Dodici larve sono state sistemate all’interno di una busta di plastica la quale, dopo appena dodici ore, presentava già qualche buco e il suo peso risultava, addirittura, inferiore di 92 milligrammi.
Mentre conduceva le sue consuete ricerche, la biologa italiana Federica Bertocchini aveva momentaneamente posato le larve della tarma della cera in una busta di plastica. Dopo pochi minuti, l’apicoltrice notò che questa sorta di bruco, o parassita degli alveari, utilizzato di solito come esca dai pescatori, era riuscito a bucare l’involucro, biodegradando il polietilene, una sostanza che, in natura, si smaltisce in più di 400 anni.
Grazie ai fondi dell’Istituto spagnolo di Biomedicina e Biotecnologia della Cantabria (Cisc), per il quale lavora, e al coordinamento del Dipartimento di Biochimica dell’Università di Cambridge, la Bertocchini ha condotto, con la collaborazione degli scienziati Paolo Bombelli e Christopher Howe, un esperimento che ha dimostrato la veridicità della tesi anti inquinamento.
Dodici larve sono state sistemate all’interno di una busta di plastica la quale, dopo appena dodici ore, presentava già qualche buco e il suo peso risultava, addirittura, inferiore di 92 milligrammi. Un tasso di degradabilità molto elevato e rapido se si pensa che altri microrganismi, in un’intera giornata, degradano in media 0,13 milligrammi.
La mission, adesso, è isolare ed identificare l’enzima che consente alla larva di ingerire il polietilene, materiale inquinante, dalle spiccate proprietà meccaniche, elettriche e chimiche, impiegato nella fabbricazione di recipienti, tubi e filamenti.

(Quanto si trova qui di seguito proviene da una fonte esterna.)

(* ===== verification/Chunked.v ===== *)
(** * Chunked and mixed bit sets ([src/rustc_index/bit_set.rs])

    [ChunkedBitSet] keeps a chunk of 2048 bits as "all zeros", "all ones" or explicit words;
    [MixedBitSet] is a dense set for small domains and a chunked one for large domains.  The words of a
    chunk are behind an [Rc] that is copied before it is written ([Rc::make_mut]), so a chunk is a value
    here.  [ChunkSize] is [u16]; the casts to it are written out. *)
From Stdlib Require Import ZArith Lia.
From stdpp Require Import base numbers list.
From S2P Require Import Prelude Swar BitSet.
Open Scope Z_scope.
Open Scope rust_scope.

Definition CHUNK_WORDS : nat := 32.
Definition CHUNK_BITS : nat := (CHUNK_WORDS * WORD_BITS)%nat.

(** [n as ChunkSize]. *)
Definition as_chunk_size (n : nat) : nat := Z.to_nat (Z.of_nat n mod 65536).

Inductive Chunk : Type :=
| Zeros (chunk_domain_size : nat)
| Ones (chunk_domain_size : nat)
| Mixed (chunk_domain_size ones_count : nat) (words : list Z).

Record ChunkedBitSet := mkChunked { chunked_domain_size : nat; chunks : list Chunk }.

Definition set_chunks (s : ChunkedBitSet) (cs : list Chunk) : ChunkedBitSet := mkChunked (chunked_domain_size s) cs.

Definition chunk_index (elem : nat) : nat := (elem / CHUNK_BITS)%nat.
Definition chunk_word_index_and_mask (elem : nat) : nat * Z := word_index_and_mask (elem mod CHUNK_BITS)%nat.

(** [count_ones(words) as ChunkSize]. *)
Definition count_chunk (words : list Z) : nat := as_chunk_size (count_ones words).

(** ** [would_modify_words] *)

(** [slice::as_chunks::<N>]: the full chunks and the tail. *)
Definition as_chunks {A} (n : nat) (l : list A) : list (list A) * list A :=
  let k := (length l / n)%nat in
  ((fun i => take n (drop (i * n) l)) <$> seq 0 k, drop (k * n) l).

Definition SUBCHUNK_LEN : nat := 8.

Definition would_modify_subchunk (op : Z -> Z -> Z) (lhs rhs : list Z) : bool :=
  negb (foldl (fun changed '(old_val, rhs_val) => Z.lor changed (Z.lxor old_val (op old_val rhs_val))) 0 (zip lhs rhs) =? 0).

Definition would_modify_words (lhs rhs : list Z) (op : Z -> Z -> Z) : outcome bool :=
  let* _ := assert_that (length lhs =? length rhs)%nat in
  let '(lhs_chunks, lhs_tail) := as_chunks SUBCHUNK_LEN lhs in
  let '(rhs_chunks, rhs_tail) := as_chunks SUBCHUNK_LEN rhs in
  Ret (existsb (fun '(l, r) => would_modify_subchunk op l r) (zip lhs_chunks rhs_chunks)
       || would_modify_subchunk op lhs_tail rhs_tail).

(** ** [ChunkedBitSet] *)

Definition chunked_new (domain_size : nat) (is_empty : bool) : outcome ChunkedBitSet :=
  if (domain_size =? 0)%nat then Ret (mkChunked domain_size [])
  else
    let num_chunks := ((domain_size + (CHUNK_BITS - 1)) / CHUNK_BITS)%nat in
    let last := (domain_size mod CHUNK_BITS)%nat in
    let last := if (last =? 0)%nat then CHUNK_BITS else last in
    let '(normal_chunk, final_chunk) :=
      if is_empty then (Zeros (as_chunk_size CHUNK_BITS), Zeros (as_chunk_size last))
      else (Ones (as_chunk_size CHUNK_BITS), Ones (as_chunk_size last)) in
    let cs := replicate num_chunks normal_chunk in
    let* cs := set_index cs (length cs - 1) final_chunk in
    Ret (mkChunked domain_size cs).

Definition chunked_new_empty (domain_size : nat) : outcome ChunkedBitSet := chunked_new domain_size true.
Definition chunked_new_filled (domain_size : nat) : outcome ChunkedBitSet := chunked_new domain_size false.
Definition chunked_clear (s : ChunkedBitSet) : outcome ChunkedBitSet := chunked_new_empty (chunked_domain_size s).
Definition chunked_insert_all (s : ChunkedBitSet) : outcome ChunkedBitSet := chunked_new_filled (chunked_domain_size s).

Definition chunk_count (c : Chunk) : nat :=
  match c with Zeros _ => 0 | Ones d => d | Mixed _ ones_count _ => ones_count end%nat.

Definition chunked_count (s : ChunkedBitSet) : nat := sum_list (chunk_count <$> chunks s).

Definition chunked_is_empty (s : ChunkedBitSet) : bool :=
  forallb (fun c => match c with Zeros _ => true | _ => false end) (chunks s).

Definition chunked_contains (s : ChunkedBitSet) (elem : nat) : outcome bool :=
  let* _ := assert_that (elem <? chunked_domain_size s)%nat in
  let* chunk := unwrap (chunks s !! chunk_index elem) in
  match chunk with
  | Zeros _ => Ret false
  | Ones _ => Ret true
  | Mixed _ _ words =>
      let '(word_index, mask) := chunk_word_index_and_mask elem in
      let* w := unwrap (words !! word_index) in
      Ret (negb (Z.land w mask =? 0))
  end.

(** The body of [insert] on the chunk of the element. *)
Definition chunk_insert (chunk : Chunk) (elem : nat) : outcome (bool * Chunk) :=
  let '(word_index, mask) := chunk_word_index_and_mask elem in
  match chunk with
  | Zeros d =>
      if (1 <? d)%nat then
        let* words := update_word (replicate CHUNK_WORDS 0) word_index (fun w => Z.lor w mask) in
        Ret (true, Mixed d 1 words)
      else Ret (true, Ones d)
  | Ones d => Ret (false, Ones d)
  | Mixed d ones_count words =>
      let* w := unwrap (words !! word_index) in
      if Z.land w mask =? 0 then
        let ones_count := S ones_count in
        if (ones_count <? d)%nat then
          let* words := update_word words word_index (fun w => Z.lor w mask) in
          Ret (true, Mixed d ones_count words)
        else Ret (true, Ones d)
      else Ret (false, chunk)
  end.

Definition chunked_insert (s : ChunkedBitSet) (elem : nat) : outcome (bool * ChunkedBitSet) :=
  let* _ := assert_that (elem <? chunked_domain_size s)%nat in
  let* chunk := unwrap (chunks s !! chunk_index elem) in
  let* '(changed, chunk) := chunk_insert chunk elem in
  Ret (changed, set_chunks s (<[chunk_index elem := chunk]> (chunks s))).

(** [words[..n].fill(!0)], then [clear_excess_bits_in_final_word] on that prefix. *)
Definition fill_chunk (d : nat) : outcome (list Z) :=
  let n := num_words d in
  let* ws := fill_words 0 n (replicate CHUNK_WORDS 0) in
  let* pre := unwrap (get_range ws 0 n) in
  let* pre := clear_excess_bits_in_final_word d pre in
  Ret (pre ++ drop n ws).

Definition chunk_remove (chunk : Chunk) (elem : nat) : outcome (bool * Chunk) :=
  let '(word_index, mask) := chunk_word_index_and_mask elem in
  match chunk with
  | Zeros d => Ret (false, Zeros d)
  | Ones d =>
      if (1 <? d)%nat then
        let* words := fill_chunk d in
        let* words := update_word words word_index (fun w => Z.land w (not_u64 mask)) in
        Ret (true, Mixed d (d - 1) words)
      else Ret (true, Zeros d)
  | Mixed d ones_count words =>
      let* w := unwrap (words !! word_index) in
      if negb (Z.land w mask =? 0) then
        let ones_count := (ones_count - 1)%nat in
        if (0 <? ones_count)%nat then
          let* words := update_word words word_index (fun w => Z.land w (not_u64 mask)) in
          Ret (true, Mixed d ones_count words)
        else Ret (true, Zeros d)
      else Ret (false, chunk)
  end.

Definition chunked_remove (s : ChunkedBitSet) (elem : nat) : outcome (bool * ChunkedBitSet) :=
  let* _ := assert_that (elem <? chunked_domain_size s)%nat in
  let* chunk := unwrap (chunks s !! chunk_index elem) in
  let* '(changed, chunk) := chunk_remove chunk elem in
  Ret (changed, set_chunks s (<[chunk_index elem := chunk]> (chunks s))).

(** The turn of the loop of [union] for one pair of chunks. *)
Definition chunk_union (self_chunk other_chunk : Chunk) : outcome (bool * Chunk) :=
  match self_chunk, other_chunk with
  | _, Zeros _ => Ret (false, self_chunk)
  | Ones _, _ => Ret (false, self_chunk)
  | Zeros _, _ => Ret (true, other_chunk)
  | Mixed _ _ _, Ones _ => Ret (true, other_chunk)
  | Mixed d ones_count self_words, Mixed _ _ other_words =>
      let n := num_words d in
      let* a := unwrap (get_range self_words 0 n) in
      let* b := unwrap (get_range other_words 0 n) in
      if bool_decide (a = b) then Ret (false, self_chunk)
      else
        let* modify := would_modify_words a b Z.lor in
        if negb modify then Ret (false, self_chunk)
        else
          let* '(_, a) := update_words a b Z.lor in
          let ones_count := count_chunk a in
          if (ones_count =? d)%nat then Ret (true, Ones d)
          else Ret (true, Mixed d ones_count (a ++ drop n self_words))
  end.

Definition chunk_subtract (self_chunk other_chunk : Chunk) : outcome (bool * Chunk) :=
  match self_chunk, other_chunk with
  | Zeros _, _ => Ret (false, self_chunk)
  | _, Zeros _ => Ret (false, self_chunk)
  | Ones d, Ones _ => Ret (true, Zeros d)
  | Mixed d _ _, Ones _ => Ret (true, Zeros d)
  | Ones d, Mixed _ other_ones_count other_words =>
      let n := num_words d in
      let* pre := unwrap (get_range other_words 0 n) in
      let pre := not_u64 <$> pre in
      let* pre := clear_excess_bits_in_final_word d pre in
      Ret (true, Mixed d (d - other_ones_count) (pre ++ drop n other_words))
  | Mixed d _ self_words, Mixed _ _ other_words =>
      let n := num_words d in
      let op := fun a b => Z.land a (not_u64 b) in
      let* a := unwrap (get_range self_words 0 n) in
      let* b := unwrap (get_range other_words 0 n) in
      let* modify := would_modify_words a b op in
      if negb modify then Ret (false, self_chunk)
      else
        let* '(_, a) := update_words a b op in
        let ones_count := count_chunk a in
        if (ones_count =? 0)%nat then Ret (true, Zeros d)
        else Ret (true, Mixed d ones_count (a ++ drop n self_words))
  end.

(** [for (self_chunk, other_chunk) in self.chunks.iter_mut().zip(other.chunks.iter())]. *)
Fixpoint zip_chunks (f : Chunk -> Chunk -> outcome (bool * Chunk)) (l r : list Chunk) : outcome (bool * list Chunk) :=
  match l, r with
  | a :: l, b :: r =>
      let* '(changed, a) := f a b in
      let* '(changed', l) := zip_chunks f l r in
      Ret (changed || changed', a :: l)
  | _, _ => Ret (false, l)
  end.

Definition zip_update (f : Chunk -> Chunk -> outcome (bool * Chunk)) (s other : ChunkedBitSet) : outcome (bool * ChunkedBitSet) :=
  let* _ := assert_that (chunked_domain_size s =? chunked_domain_size other)%nat in
  let* '(changed, cs) := zip_chunks f (chunks s) (chunks other) in
  Ret (changed, set_chunks s cs).

Definition chunked_union : ChunkedBitSet -> ChunkedBitSet -> outcome (bool * ChunkedBitSet) := zip_update chunk_union.
Definition chunked_subtract : ChunkedBitSet -> ChunkedBitSet -> outcome (bool * ChunkedBitSet) := zip_update chunk_subtract.

Definition chunked_clone_from (s from : ChunkedBitSet) : outcome ChunkedBitSet :=
  let* _ := assert_that (chunked_domain_size s =? chunked_domain_size from)%nat in
  Ret (set_chunks s (chunks from)).

(** ** [ChunkedBitIter] *)

Inductive ChunkIter : Type :=
| IterZeros
| IterOnes (start end_ : nat)
| IterMixed (it : BitIter)
| IterFinished.

Definition chunk_iter (s : ChunkedBitSet) (i : nat) : outcome ChunkIter :=
  match chunks s !! i with
  | Some (Zeros _) => Ret IterZeros
  | Some (Ones d) => Ret (IterOnes 0 d)
  | Some (Mixed d _ words) => let* ws := unwrap (get_range words 0 (num_words d)) in Ret (IterMixed (bit_iter_new ws))
  | None => Ret IterFinished
  end.

Record ChunkedBitIter := mkChunkedIter { bit_set : ChunkedBitSet; iter_index : nat; iter_chunk : ChunkIter }.

Definition chunked_iter_new (s : ChunkedBitSet) : outcome ChunkedBitIter :=
  let* it := chunk_iter s 0 in Ret (mkChunkedIter s 0 it).

(** The sub-iterator's [next]; [None] when it has no more items. *)
Definition sub_next (it : ChunkIter) : option (nat * ChunkIter) :=
  match it with
  | IterOnes a b => if (a <? b)%nat then Some (a, IterOnes (S a) b) else None
  | IterMixed it => match bit_iter_next it with Some (i, it) => Some (i, IterMixed it) | None => None end
  | _ => None
  end.

(** A unit of fuel per turn of the [loop]. *)
Fixpoint chunked_iter_next (fuel : nat) (it : ChunkedBitIter) : outcome (option (nat * ChunkedBitIter)) :=
  match fuel with
  | O => OutOfFuel
  | S fuel =>
      match iter_chunk it with
      | IterFinished => Ret None
      | _ =>
          match sub_next (iter_chunk it) with
          | Some (next, sub) =>
              Ret (Some ((next + iter_index it * CHUNK_BITS)%nat, mkChunkedIter (bit_set it) (iter_index it) sub))
          | None =>
              let* sub := chunk_iter (bit_set it) (S (iter_index it)) in
              chunked_iter_next fuel (mkChunkedIter (bit_set it) (S (iter_index it)) sub)
          end
      end
  end.

Fixpoint chunked_collect (fuel : nat) (it : ChunkedBitIter) : outcome (list nat) :=
  let* o := chunked_iter_next (length (chunks (bit_set it)) + 1) it in
  match o with
  | None => Ret []
  | Some (i, it) => match fuel with O => OutOfFuel | S f => let* l := chunked_collect f it in Ret (i :: l) end
  end.

Definition chunked_iter (s : ChunkedBitSet) : outcome (list nat) :=
  let* it := chunked_iter_new s in chunked_collect (chunked_domain_size s) it.

(** ** [MixedBitSet] *)

Inductive MixedBitSet : Type :=
| Small (s : DenseBitSet)
| Large (s : ChunkedBitSet).

Definition mixed_domain_size (s : MixedBitSet) : nat :=
  match s with Small s => domain_size s | Large s => chunked_domain_size s end.

Definition mixed_new_empty (d : nat) : outcome MixedBitSet :=
  if (d <=? CHUNK_BITS)%nat then Ret (Small (new_empty d))
  else let* s := chunked_new_empty d in Ret (Large s).

Definition mixed_is_empty (s : MixedBitSet) : bool :=
  match s with Small s => is_empty s | Large s => chunked_is_empty s end.

Definition mixed_contains (s : MixedBitSet) (elem : nat) : outcome bool :=
  match s with Small s => contains s elem | Large s => chunked_contains s elem end.

(** An operation of either representation, put back in place. *)
Definition small {A} (m : outcome (A * DenseBitSet)) : outcome (A * MixedBitSet) :=
  let* '(a, s) := m in Ret (a, Small s).
Definition large {A} (m : outcome (A * ChunkedBitSet)) : outcome (A * MixedBitSet) :=
  let* '(a, s) := m in Ret (a, Large s).

Definition mixed_insert (s : MixedBitSet) (elem : nat) : outcome (bool * MixedBitSet) :=
  match s with Small s => small (insert s elem) | Large s => large (chunked_insert s elem) end.
Definition mixed_remove (s : MixedBitSet) (elem : nat) : outcome (bool * MixedBitSet) :=
  match s with Small s => small (remove s elem) | Large s => large (chunked_remove s elem) end.
Definition mixed_insert_all (s : MixedBitSet) : outcome MixedBitSet :=
  match s with
  | Small s => let* s := insert_all s in Ret (Small s)
  | Large s => let* s := chunked_insert_all s in Ret (Large s)
  end.
Definition mixed_clear (s : MixedBitSet) : outcome MixedBitSet :=
  match s with
  | Small s => Ret (Small (clear s))
  | Large s => let* s := chunked_clear s in Ret (Large s)
  end.
Definition mixed_union (s other : MixedBitSet) : outcome (bool * MixedBitSet) :=
  match s, other with
  | Small s, Small other => small (union s other)
  | Large s, Large other => large (chunked_union s other)
  | _, _ => Panic
  end.
Definition mixed_subtract (s other : MixedBitSet) : outcome (bool * MixedBitSet) :=
  match s, other with
  | Small s, Small other => small (subtract s other)
  | Large s, Large other => large (chunked_subtract s other)
  | _, _ => Panic
  end.
Definition mixed_iter (s : MixedBitSet) : outcome (list nat) :=
  match s with Small s => iter s | Large s => chunked_iter s end.

(** [clone_from] of a dense set takes any source; the others panic on a different size. *)
Definition dense_clone_from (_ from : DenseBitSet) : DenseBitSet := mkBitSet (domain_size from) (words from).
Definition mixed_clone_from (s from : MixedBitSet) : outcome MixedBitSet :=
  match s, from with
  | Small s, Small from => Ret (Small (dense_clone_from s from))
  | Large s, Large from => let* s := chunked_clone_from s from in Ret (Large s)
  | _, _ => Panic
  end.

Lo stesso Bombelli, intervistato dal magazine “Current Biology”, ha osservato che: “Se alla base di questo processo chimico ci fosse un unico enzima, la sua riproduzione su larga scala, utilizzando le biotecnologie, sarebbe possibile.”
Prospettiva, questa, che aprirebbe importanti e nuovi scenari per la difesa ecologica del nostro Pianeta, sempre più asfittico e trafelato a causa dei copiosi elementi tossici che contaminano l’atmosfera.
“La scoperta – ha concluso Bombelli – potrebbe essere uno strumento importante per liberare acque e suoli dalla grandissima quantità di buste di plastica finora accumulata.”